После чего он стал заканчивать проповедь и, как бы удивляясь всеобщему возмущению, вызванному его грубыми речами, сказал:

– Ну, господа и дамы из Сен-Мартена, вы меня поражаете! Возмущаетесь по пустякам, без всякого на то повода, и повсюду ославляете меня, говоря: «Вот так штука! Кто бы мог подумать, что сей достойный отец обрюхатит дочку своей хозяйки?» Эка невидаль – монах обрюхатил девку! Вот если б девка обрюхатила монаха – это было бы и впрямь достойно удивления!


– Вот, благородные дамы, какими изысканными кушаньями кормил сей добрый пастырь свою паству. Да к тому же он был так нагл, что, согрешив, нимало этим не смутился, а продолжал свои россказни прямо с кафедры – места, откуда должны звучать лишь слова наставления ближнему и в первую очередь хвалы Господу.

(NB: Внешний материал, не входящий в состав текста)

(* ===== verification/Ring.v ===== *)
(** * Circular buffers

    The representation shared by the mailboxes and the I/O queues: a buffer,
    a read and a write position, and the sequence of elements they stand for.
    The positions wrap by comparison with the end of the buffer, as the code
    does; the invariant is stated with a modulus. *)
From S2P Require Import Prelude.

Section Ring.
Implicit Types (buf l : list Z) (rd wr x n : Z).

Definition len l : Z := Z.of_nat (length l).

(** [if (++p >= top) p = buffer] and [if (--p < buffer) p = top - 1]. *)
Definition nxt n p : Z := if n <=? p + 1 then 0 else p + 1.
Definition prv n p : Z := if p - 1 <? 0 then n - 1 else p - 1.

Record ring buf rd wr l : Prop := {
  r_rd : 0 <= rd < len buf;
  r_len : len l <= len buf;
  r_wr : wr = (rd + len l) `mod` len buf;
  r_get : forall i x, l !! i = Some x ->
    buf !! Z.to_nat ((rd + Z.of_nat i) `mod` len buf) = Some x
}.

Lemma nxt_mod n p : 0 <= p < n -> nxt n p = (p + 1) `mod` n.
Proof.
  intros Hp. unfold nxt. destruct (Z.leb_spec n (p + 1)).
  - replace (p + 1) with n by lia. by rewrite Z_mod_same_full.
  - by rewrite Z.mod_small by lia.
Qed.

Lemma prv_mod n p : 0 <= p < n -> prv n p = (p - 1) `mod` n.
Proof.
  intros Hp. unfold prv. destruct (Z.ltb_spec (p - 1) 0).
  - replace (p - 1) with (n - 1 + (-1) * n) by lia. by rewrite Z_mod_plus_full, Z.mod_small by lia.
  - by rewrite Z.mod_small by lia.
Qed.

Lemma len_insert buf i x : len (<[i := x]> buf) = len buf.
Proof. unfold len. by rewrite length_insert. Qed.

Lemma len_app l l' : len (l ++ l') = len l + len l'.
Proof. unfold len. rewrite length_app. lia. Qed.

Lemma mod_inj n a b : 0 < n -> a `mod` n = b `mod` n -> - n < a - b < n -> a = b.
Proof.
  intros Hn E Hb. pose proof (Z.div_mod a n ltac:(lia)). pose proof (Z.div_mod b n ltac:(lia)).
  assert (a `div` n = b `div` n) by nia. nia.
Qed.

Lemma ring_reset buf : 0 < len buf -> ring buf 0 0 [].
Proof. intros Hn. split; try done; unfold len in *; simpl; lia. Qed.

Lemma ring_wr_range buf rd wr l : ring buf rd wr l -> 0 <= wr < len buf.
Proof. intros [Hr Hl Hw Hg]. subst. apply Z.mod_pos_bound. lia. Qed.

Lemma ring_write buf rd wr l x :
  ring buf rd wr l -> len l < len buf ->
  ring (<[Z.to_nat wr := x]> buf) rd (nxt (len buf) wr) (l ++ [x]).
Proof.
  intros HR Hlt. pose proof (ring_wr_range _ _ _ _ HR) as Hwr. destruct HR as [Hr Hl Hw Hg].
  split; rewrite ?len_insert, ?len_app; cbn [len length]; try lia.
  - unfold len. simpl. unfold len in *. lia.
  - rewrite nxt_mod by done. subst wr. rewrite Zplus_mod_idemp_l. f_equal. unfold len. simpl. lia.
  - intros i y Hi. apply lookup_app_Some in Hi as [Hi|[Hge Hi]].
    + rewrite list_lookup_insert_ne; [by apply Hg|]. pose proof (lookup_lt_Some _ _ _ Hi) as Hil.
      intros E. subst wr. pose proof (Z.mod_pos_bound (rd + Z.of_nat i) (len buf) ltac:(lia)).
      assert (rd + len l = rd + Z.of_nat i) as Ei; [|unfold len in *; lia].
      apply (mod_inj (len buf)); [lia| |unfold len in *; lia].
      apply Z2Nat.inj; [lia..|done].
    + apply list_lookup_singleton_Some in Hi as [Hi <-].
      assert (Z.of_nat i = len l) as Ei by (unfold len; lia). rewrite Ei, <-Hw.
      apply list_lookup_insert_eq. unfold len in *. lia.
Qed.

Lemma ring_read buf rd wr x l :
  ring buf rd wr (x :: l) ->
  buf !! Z.to_nat rd = Some x /\ ring buf (nxt (len buf) rd) wr l.
Proof.
  intros [Hr Hl Hw Hg]. unfold len in Hl, Hw; cbn [length] in Hl, Hw. split.
  - specialize (Hg 0%nat x eq_refl). rewrite Z.add_0_r, Z.mod_small in Hg by done. done.
  - rewrite nxt_mod by done. split.
    + apply Z.mod_pos_bound. lia.
    + unfold len. lia.
    + rewrite Zplus_mod_idemp_l, Hw. f_equal. unfold len. lia.
    + intros i y Hi. rewrite Zplus_mod_idemp_l.
      replace (rd + 1 + Z.of_nat i) with (rd + Z.of_nat (S i)) by lia. by apply Hg.
Qed.

Lemma ring_ahead buf rd wr l x :
  ring buf rd wr l -> len l < len buf ->
  ring (<[Z.to_nat (prv (len buf) rd) := x]> buf) (prv (len buf) rd) wr (x :: l).
Proof.
  intros [Hr Hl Hw Hg] Hlt. rewrite prv_mod by done.
  pose proof (Z.mod_pos_bound (rd - 1) (len buf) ltac:(lia)) as Hp.
  split; rewrite ?len_insert.
  - done.
  - unfold len in *. cbn [length]. lia.
  - rewrite Zplus_mod_idemp_l, Hw. f_equal. unfold len. cbn [length]. lia.
  - intros [|i] y Hi; cbn [lookup] in Hi.
    + simpl in Hi. injection Hi as <-. rewrite Z.add_0_r, Z.mod_mod by lia.
      apply list_lookup_insert_eq. unfold len in *. lia.
    + simpl in Hi. rewrite Zplus_mod_idemp_l.
      replace (rd - 1 + Z.of_nat (S i)) with (rd + Z.of_nat i) by lia.
      rewrite list_lookup_insert_ne; [by apply Hg|].
      pose proof (lookup_lt_Some _ _ _ Hi) as Hil. intros E.
      pose proof (Z.mod_pos_bound (rd + Z.of_nat i) (len buf) ltac:(lia)).
      assert (rd - 1 = rd + Z.of_nat i) as Ei; [|lia].
      apply (mod_inj (len buf)); [lia| |unfold len in *; lia].
      apply Z2Nat.inj; [lia..|done].
Qed.
End Ring.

– Да уж, – согласился Сафредан, – это и впрямь всем монахам монах. Едва ли не в той же степени мне нравился брат Анжибо[253], на которого сыпались все шутки, что в ходу в любой честной компании.

– Не вижу ничего забавного в подобных выходках, – заметила Уазиль, – особенно когда на них пускаются в таком месте.

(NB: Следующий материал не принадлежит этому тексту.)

(* ===== verification/EvTimer.v ===== *)
(** * Event timers ([evtimer.c], [evtimer.h])

    An event timer is a virtual timer and an event source: each time the
    timer fires it broadcasts the source and is armed again.  The two objects
    are given by their identifiers; [fn] stands for the address of the
    callback [tmrcb()] and [par] for that of the [EvTimer]. *)
From S2P Require Import Prelude Monad Types ThdLists VT Sched Evt.
From S2P Require Import Inv InvPrim InvSched Rules Total Wake EvtOK TickOK TickRun.

Record EvTimer := mkEvt {
  et_vt : vtid;
  et_es : Z;
  et_interval : Z
}.

Section EvTimer.
Context `{Config}.
Context (etp : EvTimer) (fn par : Z).

Definition tmrcb : KM unit :=
  chSysLockFromIsr ;;;
  chEvtBroadcastI (et_es etp) ;;;
  chVTSetI (et_vt etp) (et_interval etp) (VF_user fn) par ;;;
  chSysUnlockFromIsr.

(** [evtInit(etp, time)]: the source is empty and the timer is not armed. *)
Definition evtInit : KM unit :=
  chEvtInit (et_es etp) ;;;
  modify (upd_vt (et_vt etp) (set_vt_func None)).

Definition evtStart : KM unit :=
  chSysLock ;;;
  (fun s => (if negb (chVTIsArmedI s (et_vt etp))
             then chVTSetI (et_vt etp) (et_interval etp) (VF_user fn) par else mret' tt) s) ;;;
  chSysUnlock.

Definition evtStop : KM unit := chVTReset (et_vt etp).

(** ** The callback *)

Context (idle : tid).

(** Timers of the application armed in another way. *)
Lemma user_timer_inv s (n : Z) L V :
  KInv idle None s -> vt_wf (set_k_vtl L (set_k_vt V s)) ->
  (forall u, u <> VTUser n -> vt_func (V u) = vt_func (k_vt s u) /\ vt_par (V u) = vt_par (k_vt s u)) ->
  KInv idle None (set_k_vtl L (set_k_vt V s)).
Proof.
  intros HI Hwf Hu. kinv_open HI. split; kinv_same. intros t Ht.
  destruct (Hu (VTStack t) ltac:(done)) as [E1 E2]. simpl in *. rewrite E1, E2 in *. auto.
Qed.

Lemma heard_el s s' l u (e : Z) : k_el s = k_el s' -> heard s l u e = heard s' l u e.
Proof. intros E. revert e. induction l as [|p l IH]; intros e; [done|]. simpl. rewrite E. apply IH. Qed.

Lemma broadcast_ok s esp flags :
  locked_I s -> KInv idle None s -> esp <> 0 -> NoDup (k_es s esp) ->
  (forall elp, elp ∈ k_es s esp -> el_listener (k_el s elp) <> 0) ->
  exists s', chEvtBroadcastFlagsI esp flags s = Done tt s' /\ istep idle s (set_k_el (k_el s) s') /\
    (forall u, p_epending (k_thd s' u) = heard s (k_es s esp) u (p_epending (k_thd s u))) /\
    (forall elp, el_listener (k_el s' elp) = el_listener (k_el s elp)) /\
    (forall u, p_state (k_thd s' u) = p_state (k_thd s u) \/ p_state (k_thd s' u) = THD_STATE_READY).
Proof.
  intros HL HI Hesp Hnd Hl.
  destruct (broadcast_loop_eq idle (k_es s esp) s flags HL HI Hnd Hl) as (s' & E & Hi & E1 & E2 & E3).
  exists s'. split_and!; try done.
  - unfold chEvtBroadcastFlagsI. rewrite classI_bind by done.
    by rewrite check_bind by (by rewrite (proj2 (Z.eqb_neq _ _))).
  - intros elp. rewrite E1. by case_decide.
Qed.

(** The listeners of the source are registered threads. *)
Definition listeners_ok (d : kdata_t) : Prop :=
  let '(es, el, _, _, _, _, _, _, _) := d in
  NoDup (es (et_es etp)) /\ forall elp, elp ∈ es (et_es etp) -> el_listener (el elp) <> 0.

(** The callback releases the lock once, as its last action: then the source
    has been broadcast and the timer is armed again. *)
Lemma tmrcb_ok s (n : Z) :
  isr_out s -> KInv idle None s -> et_vt etp = VTUser n -> remaining s (VTUser n) = None ->
  0 < et_interval etp < 2^32 -> et_es etp <> 0 -> listeners_ok (kdata s) ->
  exists s', tmrcb s = Suspend AtUnlock s' (fun y => Done tt y) /\ isr_out s' /\
    isr_step idle listeners_ok (eq n) s s' /\
    remaining s' (VTUser n) = Some (et_interval etp) /\ vt_func (k_vt s' (VTUser n)) = Some (VF_user fn) /\
    (forall u, p_epending (k_thd s' u) = heard s (k_es s (et_es etp)) u (p_epending (k_thd s u))).
Proof.
  intros Ho HI Hvt Hv Hti Hes [Hnd Hl]. destruct (lock_isr s Ho) as [El Hin]. unfold tmrcb.
  apply (remaining_none _ _ (i_vt _ _ _ HI)) in Hv. set (s0 := with_lock 1 s) in *.
  assert (KInv idle None s0) as HI0 by (by apply KInv_lock).
  assert (k_es s0 = k_es s /\ k_el s0 = k_el s /\ k_thd s0 = k_thd s /\ k_vt s0 = k_vt s /\ k_vtl s0 = k_vtl s)
    as (Ees & Eel & Ethd & Evt & Evtl) by (unfold s0, with_lock; by destruct CH_DBG_SYSTEM_STATE_CHECK).
  destruct (broadcast_ok s0 (et_es etp) 0) as (s1 & E1 & Hi1 & Hp1 & Hl1 & Hst1);
    [by apply isr_in_I|done|done|by rewrite Ees|by rewrite Ees, Eel|].
  assert (KInv idle None s1) as HI1 by (apply (set_k_el_inv idle None s1 (k_el s0)), (is_inv _ _ _ Hi1)).
  pose proof (is_vt _ _ _ Hi1) as Ev1. pose proof (is_vtl _ _ _ Hi1) as El1.
  pose proof (is_lock _ _ _ Hi1) as Ek1. pose proof (is_isr _ _ _ Hi1) as Ei1. simpl in Ev1, El1, Ek1, Ei1.
  assert (isr_in s1) as Hin1 by (unfold isr_in in *; by rewrite Ek1, Ei1).
  destruct (chVTSetI_spec s1 (VTUser n) (et_interval etp) (VF_user fn) par) as
    (L & V & E2 & W & _ & Ef & Ep & Eu & Er & Eo); [by apply isr_in_I|apply HI1|by rewrite Ev1, Evt|done|].
  set (s2 := set_k_vtl L (set_k_vt V s1)) in *. assert (isr_in s2) as Hin2 by done.
  assert (KInv idle None s2) as HI2 by (by apply (user_timer_inv s1 n)).
  unfold bind at 1. rewrite El. cbn [obind]. unfold bind at 1, chEvtBroadcastI. rewrite E1. cbn [obind].
  rewrite Hvt. unfold bind at 1. rewrite E2. cbn [obind]. rewrite unlock_isr_eq by done.
  assert (k_thd (with_lock 0 s2) = k_thd s1 /\ k_vt (with_lock 0 s2) = V /\
    (forall v, remaining (with_lock 0 s2) v = remaining s2 v)) as (Et & Ev & Erm)
    by (unfold with_lock; by destruct CH_DBG_SYSTEM_STATE_CHECK).
  assert (forall v, v <> VTUser n -> remaining s2 v = remaining s v) as Er2.
  { intros v Hv'. rewrite Eo by done. unfold remaining. by rewrite Ev1, El1, Evt, Evtl. }
  exists (with_lock 0 s2). destruct (unlock_isr s2 Hin2) as [_ Ho2].
  split_and!; [done|done| |by rewrite Erm|by rewrite Ev|].
  - assert (k_es s1 = k_es s) as Ees1.
    { pose proof (is_data _ _ _ Hi1) as Ed. unfold kdata in Ed. simpl in Ed. injection Ed. congruence. }
    assert (k_lock_cnt (with_lock 0 s2) = k_lock_cnt s /\ k_isr_cnt (with_lock 0 s2) = k_isr_cnt s) as [Elk Eis].
    { unfold isr_out, s0, with_lock in *. destruct CH_DBG_SYSTEM_STATE_CHECK; [|done]. destruct (Ho eq_refl) as [_ E0]. done. }
    split; [by apply KInv_lock| | |done|done| | | |].
    + intros _. rewrite kdata_lock. change (kdata s2) with (kdata s1). cbn. rewrite Ees1. split; [done|].
      intros elp Help. rewrite Hl1, Eel. by apply Hl.
    + destruct (with_lock_fields 0 s2) as (_ & _ & -> & _). cbn. pose proof (is_curr _ _ _ Hi1) as Ec. simpl in Ec. rewrite Ec.
      unfold s0. by destruct (with_lock_fields 1 s) as (_ & _ & -> & _).
    + destruct (with_lock_thd 0 s2) as [_ ->]. cbn. pose proof (is_systime _ _ _ Hi1) as Ec. simpl in Ec. rewrite Ec.
      unfold s0. by destruct (with_lock_thd 1 s) as [_ ->].
    + intros u. rewrite Et, <-Ethd. apply Hst1.
    + intros v r Hr. assert (v <> VTUser n) as Hne.
      { intros ->. apply (remaining_none _ _ (i_vt _ _ _ HI)) in Hv. congruence. }
      rewrite Erm, Er2, Ev by done. destruct (Eu v Hne) as [-> ->]. by rewrite Ev1, Evt.
    + intros v r Hn. rewrite Erm, Ev. intros Hr. destruct (decide (v = VTUser n)) as [->|Hne]; [|rewrite Er2 in Hr by done; congruence].
      rewrite Er in Hr. injection Hr as <-. split; [lia|]. by exists n, fn.
  - intros u. rewrite Et, Hp1, Ees, Ethd. by apply heard_el.
Qed.

(** The callback of an event timer is one that the tick may call. *)
Lemma tmrcb_callback `{App} mine rearm n :
  et_vt etp = VTUser n -> 0 < et_interval etp < 2^32 -> et_es etp <> 0 ->
  (forall s, user_vtfunc fn par s = tmrcb s) -> rearm n = Some (et_interval etp) ->
  callback_ok idle listeners_ok mine rearm n fn par.
Proof.
  intros Hvt Hti Hes Hcb Hre s Ho HI HJ Hn. rewrite Hcb, Hre.
  destruct (tmrcb_ok s n Ho HI Hvt Hn Hti Hes HJ) as (s1 & -> & Ho1 & H1 & Hr1 & _). cbn [ototal].
  split; [split_and!; [done|done|apply H1]|]. intros s2 H2. split.
  - apply (isr_step_trans idle listeners_ok (eq n) (fun m => ~ mine m) _ s s1); [auto|auto|done|done].
  - apply (ir_armed _ _ _ _ _ H2 _ _ Hr1).
Qed.
End EvTimer.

– Не скажите, моя милая, – возразила Номерфида. – В те времена, а это было не так уж давно, городские простаки, да и многие деревенские, считавшие себя остроумнее прочих, предпочитали подобных проповедников тем, кто просто толковал Святое Евангелие.

– Как бы там ни было, – вмешался Иркан, – он вовсе не напрасно попросил добавить к колбасам окороков – все больше еды. И даже если какая-нибудь набожная душа истолковала эту просьбу в переносном смысле, на что, мне кажется, монах и рассчитывал, то ни он, ни его товарищи не прогадали, равно как и молодка, оказавшаяся в результате с набитым чревом.

– Но какая наглость, – не унималась Уазиль, – перетолковывать текст по-своему, думая, что имеешь дело с такими же скотами, как и ты, пытаться развратить бедных женщин и научить их «есть ночью сырое мясо»!

– Да полноте, – вступил в разговор Симонто, – ведь он видел перед собою молоденьких амбуазских бабенок, и в лохани каждой из них охотно пополоскал бы свой… Сказать что? Ладно, не буду, но поймите меня правильно: он дал бы отпробовать им своего вертлявого и неугомонного попрыгунчика, так что им же самим было бы приятно.

– Ну-ну-ну-ну, господин Симонто, – перебила Парламанта, – вы забываетесь. Неужто вы отложили присущую вам скромность в сторонку и теперь пользуетесь ею лишь по необходимости?

– Ну что вы, – ответил тот, – просто этот блудливый монах немного сбил меня с пути истинного. И потому, дабы возвратиться к нашему предмету, я прошу Номерфиду, из-за которой мои мысли и приняли нежелательное направление, передать слово кому-нибудь, кто заставит всех нас позабыть о нашей общей оплошности.